3,200 miles, 11 states, 100 days: Barclay Oudersluys' Project Gump challenge is no mean feat. The 23-year-old is running coast-to-coast across the USA to raise money for the Hall Steps Foundation, a non-profit organisation which aims to fight poverty through improving health.
How many days into your run are you as of today (Wednesday 15th July)? Are you on course to finish within 100 days as planned?
Today would be day number 68. I'm actually a day ahead, so I'll finish in 99 if everything stays on track and definitely no more than 100 unless something unexpected happens.
How many hours/miles a day do you average?
I average just over 30 miles per day (between 31 and 32), and that takes about 4.5 hours of running time and about 6 hours from when I start to when I finish.
What are you eating to fuel your runs?
I'm pretty much eating whatever I can. I brought a lot of stuff that would last - nuts, dried fruit, canned food, peanut butter, granola bars, stuff like that. And then I'm eating a lot of fast food or stopping at a buffet and stuffing myself, which isn’t normal for me but I think it's fine for now.
Are you struggling with any injuries or afflictions?
No major injuries. I've had all sorts of minor things, blisters, tendonitis, tightness in all parts of my legs, but nothing that I can't run through.
Which state are you most looking forward to running through? Why?
I hate to say it but it might be Ohio. Not because there's anything nice about Ohio itself, but that's where I'll be closest to my hometown so I'll be meeting up with a lot of friends through there.
What kind of running experience did you have before you took this challenge on? How did you prepare?
I started by running a 50-mile race about 2 years ago, and since then I've done a couple more ultras up to 100 miles and a couple of marathons. The training was really just a lot of running. The harder part of preparing was the logistical part: making the route, deciding what I needed to bring and connecting with people along the way.
Any long distance run is pretty impressive, but this is something else altogether. What made you choose this challenge?
I think once you've done 100 miles it's tough to go much bigger in a single race, so if I wanted to top that I had to come up with something new.
What’s the most remarkable thing you’ve seen on your journey so far?
My personal favorite was seeing some zebras on a farm in Colorado.
What’s been your hardest moment so far during the challenge? How did you get through it?
Honestly, there hasn't really been one hardest moment. With something as long as this each minute isn't all that difficult and there are definitely tougher minutes like at the end of a marathon or an 8k. It's more that every second of your day is slightly challenging and that starts to wear on you mentally.

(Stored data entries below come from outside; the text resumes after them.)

(** A conversation under way, with its chat id and a question typed. *)
Definition mid_chat : State :=
  mkState [question; mkMessage assistant (lit "hello") (Some doc_pdf)]
    (lit " next ") false (Some (lit "old error")) [] (Some (lit "c1")).

Definition backend : Backend :=
  mkBackend (serving [hello_stream])
    (Resolved (Some [question]))
    (Resolved tt)
    (fun i => if Nat.eqb i 0 then Rejected (lit "boom") else Resolved tt)
    (Resolved [])
    (Resolved tt)
    (Resolved JSON.Null)
    (fun i => 1700000000000 + N.of_nat i).

(** A backend that accepts every upload. *)
Definition accepting : Backend :=
  mkBackend (serving [hello_stream]) (Resolved None) (Resolved tt)
    (fun _ => Resolved tt)
    (Resolved [mkFileInfo (lit "a.pdf") None (Some 10) None None None None
                 (Some success) None])
    (Resolved tt) (Resolved JSON.Null)
    (fun i => 1700000000000 + N.of_nat i).

(** A backend that cannot be reached for the history of a chat. *)
Definition offline : Backend :=
  mkBackend (serving []) (Rejected (lit "Network Error")) (Resolved tt)
    (fun _ => Rejected (lit "Network Error"))
    (Rejected (lit "Network Error")) (Rejected (lit "Network Error"))
    (Rejected (lit "Network Error")) (fun _ => 1700000000000).

Definition listed (n : JsString.t) (st : option Status) : FileInfo :=
  mkFileInfo n None None None None None None st None.

Definition page_with (fs : list FileInfo) : Session :=
  mkSession (mkPage mid_chat fs JSON.Null (lit "RAG - first")) [].

Definition picked : list File :=
  [mkFile (lit "a.pdf") 10; mkFile (lit "b.txt") 20].

End Samples.

(** * Properties *)

(** ** Facts about the string operations *)

Module JsStringFacts.

Import JsString.

Lemma eqb_eq (a b : t) : eqb a b = true <-> a = b.
Proof.
  revert b; induction a as [|c a IH]; intros [|d b]; simpl;
    try (split; [discriminate | congruence]); try tauto.
  rewrite andb_true_iff, N.eqb_eq, IH.
  split; [intros [-> ->]; reflexivity | intros E; inversion E; auto].
Qed.

Lemma eqb_refl (a : t) : eqb a a = true.
Proof. apply eqb_eq; reflexivity. Qed.

Lemma startsWith_spec (s p : t) :
  startsWith s p = true <-> exists r, s = p ++ r.
Proof.
  revert s; induction p as [|c p IH]; intros s; simpl.
  - split; [exists s; reflexivity | reflexivity].
  - destruct s as [|d s].
    + split; [discriminate | intros [r E]; discriminate].
    + rewrite andb_true_iff, N.eqb_eq, IH. split.
      * intros [-> [r ->]]. exists r; reflexivity.
      * intros [r E]. inversion E; subst. split; [reflexivity | eauto].
Qed.

Lemma startsWith_app (p r : t) : startsWith (p ++ r) p = true.
Proof. apply startsWith_spec; eauto. Qed.

Lemma endsWith_spec (s p : t) :
  endsWith s p = true <-> exists r, s = r ++ p.
Proof.
  unfold endsWith. rewrite startsWith_spec. split.
  - intros [r E]. exists (rev r).
    rewrite <- (rev_involutive s), E, rev_app_distr, rev_involutive.
    reflexivity.
  - intros [r ->]. exists (rev r). apply rev_app_distr.
Qed.

Lemma includes_cons (c : N) (s p : t) :
  includes s p = true -> includes (c :: s) p = true.
Proof. intros H. simpl. rewrite H. apply orb_true_r. Qed.


(** [slice] from a non-negative index to the end drops a prefix. *)
Lemma slice_from_skipn (s : t) (k : nat) :
  slice_from s (Z.of_nat k) = skipn k s.
Proof.
  unfold slice_from, slice, clamp.
  destruct (Z.ltb_spec (Z.of_nat k) 0); [lia |].
  destruct (Z.ltb_spec (Z.of_nat (length s)) 0); [lia |].
  rewrite Z.min_id.
  destruct (Nat.le_gt_cases k (length s)) as [Hk | Hk].
  - rewrite Z.min_l by lia. rewrite Nat2Z.id.
    apply firstn_all2. rewrite length_skipn. lia.
  - rewrite Z.min_r by lia. rewrite Nat2Z.id, Z.sub_diag.
    rewrite (skipn_all2 (n := k)) by lia. reflexivity.
Qed.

Where are you staying along the way?
Anywhere I can. I've been contacting friends in the areas I run through and seeing if they have connections in nearby towns where I could stay with someone and I'll take whatever they can give me. So I've stayed in 5 star hotels, people's houses, fire houses… If I can't find anything then I find somewhere to park my van, a Wal-Mart parking lot or out in the middle of nowhere, and sleep in the back of that.
Can you tell us about the Hall Steps Foundation?
It was founded by Ryan and Sara Hall and their goal with it is to fight global poverty by increasing health and wellness around the world. They're working to provide clean water to areas that don't have that or building maternity wards in other areas. If I'm able to get to $10,000 that money will go towards building a well in Mozambique.
How will you celebrate when you finish?
Honestly, I haven't even thought about celebrating. But I know I only have a few days to get back across the country to start school so there really won't be all that much time for celebrating.